-------- GIVEN ENTRIES --------

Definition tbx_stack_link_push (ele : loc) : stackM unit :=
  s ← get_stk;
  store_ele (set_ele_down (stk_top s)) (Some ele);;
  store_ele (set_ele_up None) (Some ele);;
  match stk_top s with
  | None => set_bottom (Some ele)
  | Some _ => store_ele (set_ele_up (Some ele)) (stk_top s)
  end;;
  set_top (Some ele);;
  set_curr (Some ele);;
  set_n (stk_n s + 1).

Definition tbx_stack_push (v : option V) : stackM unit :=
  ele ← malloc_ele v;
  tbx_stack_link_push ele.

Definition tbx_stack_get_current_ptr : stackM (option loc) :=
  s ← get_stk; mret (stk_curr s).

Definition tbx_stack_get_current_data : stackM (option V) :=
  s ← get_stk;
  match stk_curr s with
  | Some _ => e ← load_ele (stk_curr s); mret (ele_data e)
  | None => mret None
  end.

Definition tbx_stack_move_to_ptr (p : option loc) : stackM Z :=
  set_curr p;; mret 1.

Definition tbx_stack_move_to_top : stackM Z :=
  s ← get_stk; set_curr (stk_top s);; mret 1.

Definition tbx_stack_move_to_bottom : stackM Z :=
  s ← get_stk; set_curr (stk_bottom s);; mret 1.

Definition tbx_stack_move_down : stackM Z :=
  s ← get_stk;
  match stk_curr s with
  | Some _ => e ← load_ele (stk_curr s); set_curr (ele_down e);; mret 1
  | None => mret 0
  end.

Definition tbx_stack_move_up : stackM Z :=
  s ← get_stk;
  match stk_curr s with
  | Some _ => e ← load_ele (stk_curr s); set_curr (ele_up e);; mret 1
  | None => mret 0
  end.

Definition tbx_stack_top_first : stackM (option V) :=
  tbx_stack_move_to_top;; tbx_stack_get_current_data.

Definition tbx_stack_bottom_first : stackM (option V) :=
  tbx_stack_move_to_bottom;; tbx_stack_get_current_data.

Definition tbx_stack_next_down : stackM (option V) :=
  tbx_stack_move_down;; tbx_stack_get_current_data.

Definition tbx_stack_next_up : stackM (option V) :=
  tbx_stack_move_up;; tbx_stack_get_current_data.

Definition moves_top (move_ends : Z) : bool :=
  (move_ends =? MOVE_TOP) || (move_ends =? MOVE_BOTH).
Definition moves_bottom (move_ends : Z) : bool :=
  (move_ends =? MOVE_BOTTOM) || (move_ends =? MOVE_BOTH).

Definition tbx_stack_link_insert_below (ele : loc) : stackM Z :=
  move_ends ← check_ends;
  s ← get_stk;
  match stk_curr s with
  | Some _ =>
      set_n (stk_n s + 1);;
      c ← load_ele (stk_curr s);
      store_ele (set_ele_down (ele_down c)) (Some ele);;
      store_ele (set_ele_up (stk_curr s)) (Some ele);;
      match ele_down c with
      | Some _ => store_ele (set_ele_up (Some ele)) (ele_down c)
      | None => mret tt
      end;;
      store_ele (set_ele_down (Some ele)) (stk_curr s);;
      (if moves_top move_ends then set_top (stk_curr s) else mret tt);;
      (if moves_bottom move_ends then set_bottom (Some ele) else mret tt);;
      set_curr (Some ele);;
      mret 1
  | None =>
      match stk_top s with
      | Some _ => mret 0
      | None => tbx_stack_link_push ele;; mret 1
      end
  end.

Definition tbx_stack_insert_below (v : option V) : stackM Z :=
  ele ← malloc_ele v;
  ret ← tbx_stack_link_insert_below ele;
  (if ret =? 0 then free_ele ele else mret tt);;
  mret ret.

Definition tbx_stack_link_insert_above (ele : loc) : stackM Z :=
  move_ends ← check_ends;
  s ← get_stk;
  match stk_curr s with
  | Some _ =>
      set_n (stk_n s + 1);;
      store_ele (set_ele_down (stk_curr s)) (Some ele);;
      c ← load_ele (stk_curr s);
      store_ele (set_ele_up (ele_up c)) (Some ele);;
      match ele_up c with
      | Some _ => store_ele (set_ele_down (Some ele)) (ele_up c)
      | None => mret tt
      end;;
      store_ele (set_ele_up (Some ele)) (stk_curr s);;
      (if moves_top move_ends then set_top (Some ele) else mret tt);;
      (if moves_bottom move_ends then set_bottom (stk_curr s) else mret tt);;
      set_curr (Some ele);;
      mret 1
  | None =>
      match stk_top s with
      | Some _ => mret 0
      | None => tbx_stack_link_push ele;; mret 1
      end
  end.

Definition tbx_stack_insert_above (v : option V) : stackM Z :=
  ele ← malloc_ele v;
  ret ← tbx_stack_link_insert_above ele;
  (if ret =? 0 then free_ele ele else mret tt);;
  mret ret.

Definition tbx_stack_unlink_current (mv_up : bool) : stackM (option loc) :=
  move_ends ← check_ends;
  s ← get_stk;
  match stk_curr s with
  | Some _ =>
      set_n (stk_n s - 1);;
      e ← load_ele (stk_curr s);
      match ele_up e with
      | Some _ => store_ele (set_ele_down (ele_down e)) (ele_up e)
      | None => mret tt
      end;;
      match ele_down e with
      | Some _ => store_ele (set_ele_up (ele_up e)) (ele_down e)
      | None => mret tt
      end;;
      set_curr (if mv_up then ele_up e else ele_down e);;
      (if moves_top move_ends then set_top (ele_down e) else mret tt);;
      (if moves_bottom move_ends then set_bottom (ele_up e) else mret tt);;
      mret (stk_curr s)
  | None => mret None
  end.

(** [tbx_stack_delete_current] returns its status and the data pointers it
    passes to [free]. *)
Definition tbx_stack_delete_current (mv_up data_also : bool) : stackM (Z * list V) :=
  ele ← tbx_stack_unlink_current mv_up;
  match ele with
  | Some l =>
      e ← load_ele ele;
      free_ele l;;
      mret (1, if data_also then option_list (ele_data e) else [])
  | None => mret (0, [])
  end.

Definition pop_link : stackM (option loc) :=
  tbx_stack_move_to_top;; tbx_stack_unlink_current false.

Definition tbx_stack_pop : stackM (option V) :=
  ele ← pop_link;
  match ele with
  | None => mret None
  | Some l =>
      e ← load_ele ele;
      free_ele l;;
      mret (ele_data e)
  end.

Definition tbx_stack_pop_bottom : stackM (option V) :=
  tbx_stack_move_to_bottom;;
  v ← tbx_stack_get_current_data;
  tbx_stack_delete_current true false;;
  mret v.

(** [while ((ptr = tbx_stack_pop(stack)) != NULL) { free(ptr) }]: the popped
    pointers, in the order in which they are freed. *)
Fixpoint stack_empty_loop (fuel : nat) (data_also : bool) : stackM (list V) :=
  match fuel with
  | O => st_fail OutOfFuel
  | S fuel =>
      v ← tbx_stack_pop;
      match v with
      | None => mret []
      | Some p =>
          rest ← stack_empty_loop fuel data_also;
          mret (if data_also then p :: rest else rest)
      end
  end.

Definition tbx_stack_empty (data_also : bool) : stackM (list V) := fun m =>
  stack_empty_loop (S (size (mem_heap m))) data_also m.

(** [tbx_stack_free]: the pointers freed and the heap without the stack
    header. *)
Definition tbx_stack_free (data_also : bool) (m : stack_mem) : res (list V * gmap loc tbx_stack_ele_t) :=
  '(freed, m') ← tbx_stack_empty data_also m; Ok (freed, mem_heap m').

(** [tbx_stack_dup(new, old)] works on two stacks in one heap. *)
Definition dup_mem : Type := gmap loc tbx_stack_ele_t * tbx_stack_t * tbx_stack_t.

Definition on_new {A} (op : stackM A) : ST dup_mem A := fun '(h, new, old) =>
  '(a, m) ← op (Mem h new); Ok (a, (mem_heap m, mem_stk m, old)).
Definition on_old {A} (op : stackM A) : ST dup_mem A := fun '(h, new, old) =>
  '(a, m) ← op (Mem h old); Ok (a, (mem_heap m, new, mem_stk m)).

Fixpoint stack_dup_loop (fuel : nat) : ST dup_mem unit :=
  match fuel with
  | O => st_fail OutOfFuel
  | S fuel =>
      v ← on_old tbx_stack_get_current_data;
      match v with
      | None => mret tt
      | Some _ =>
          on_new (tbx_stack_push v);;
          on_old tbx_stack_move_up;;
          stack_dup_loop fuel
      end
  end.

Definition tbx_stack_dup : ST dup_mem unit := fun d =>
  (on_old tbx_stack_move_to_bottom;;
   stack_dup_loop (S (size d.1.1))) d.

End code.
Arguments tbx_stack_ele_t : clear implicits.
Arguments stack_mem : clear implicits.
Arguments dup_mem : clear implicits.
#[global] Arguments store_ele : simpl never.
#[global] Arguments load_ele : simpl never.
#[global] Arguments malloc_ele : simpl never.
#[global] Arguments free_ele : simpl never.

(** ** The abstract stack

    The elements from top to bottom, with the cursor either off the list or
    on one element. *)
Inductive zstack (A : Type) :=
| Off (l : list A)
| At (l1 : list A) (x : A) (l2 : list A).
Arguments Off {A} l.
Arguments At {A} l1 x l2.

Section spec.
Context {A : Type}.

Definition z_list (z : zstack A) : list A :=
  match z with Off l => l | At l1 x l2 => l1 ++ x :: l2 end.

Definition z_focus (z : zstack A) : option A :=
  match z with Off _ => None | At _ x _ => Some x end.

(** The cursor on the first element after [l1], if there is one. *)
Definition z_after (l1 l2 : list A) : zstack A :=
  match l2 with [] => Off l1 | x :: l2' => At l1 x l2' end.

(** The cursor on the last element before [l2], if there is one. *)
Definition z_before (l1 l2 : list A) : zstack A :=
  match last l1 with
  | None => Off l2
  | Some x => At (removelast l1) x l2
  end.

--------

TASK DESCRIPTION: Retype the records above, but only those lines that fall between the line containing "tbx_stack_move_to_top;; tbx_stack_unlink_current false." and the line containing "stack_empty_loop (S (size", with both of those lines included, exactly as written.

SOLUTION:
  tbx_stack_move_to_top;; tbx_stack_unlink_current false.

Definition tbx_stack_pop : stackM (option V) :=
  ele ← pop_link;
  match ele with
  | None => mret None
  | Some l =>
      e ← load_ele ele;
      free_ele l;;
      mret (ele_data e)
  end.

Definition tbx_stack_pop_bottom : stackM (option V) :=
  tbx_stack_move_to_bottom;;
  v ← tbx_stack_get_current_data;
  tbx_stack_delete_current true false;;
  mret v.

(** [while ((ptr = tbx_stack_pop(stack)) != NULL) { free(ptr) }]: the popped
    pointers, in the order in which they are freed. *)
Fixpoint stack_empty_loop (fuel : nat) (data_also : bool) : stackM (list V) :=
  match fuel with
  | O => st_fail OutOfFuel
  | S fuel =>
      v ← tbx_stack_pop;
      match v with
      | None => mret []
      | Some p =>
          rest ← stack_empty_loop fuel data_also;
          mret (if data_also then p :: rest else rest)
      end
  end.

Definition tbx_stack_empty (data_also : bool) : stackM (list V) := fun m =>
  stack_empty_loop (S (size (mem_heap m))) data_also m.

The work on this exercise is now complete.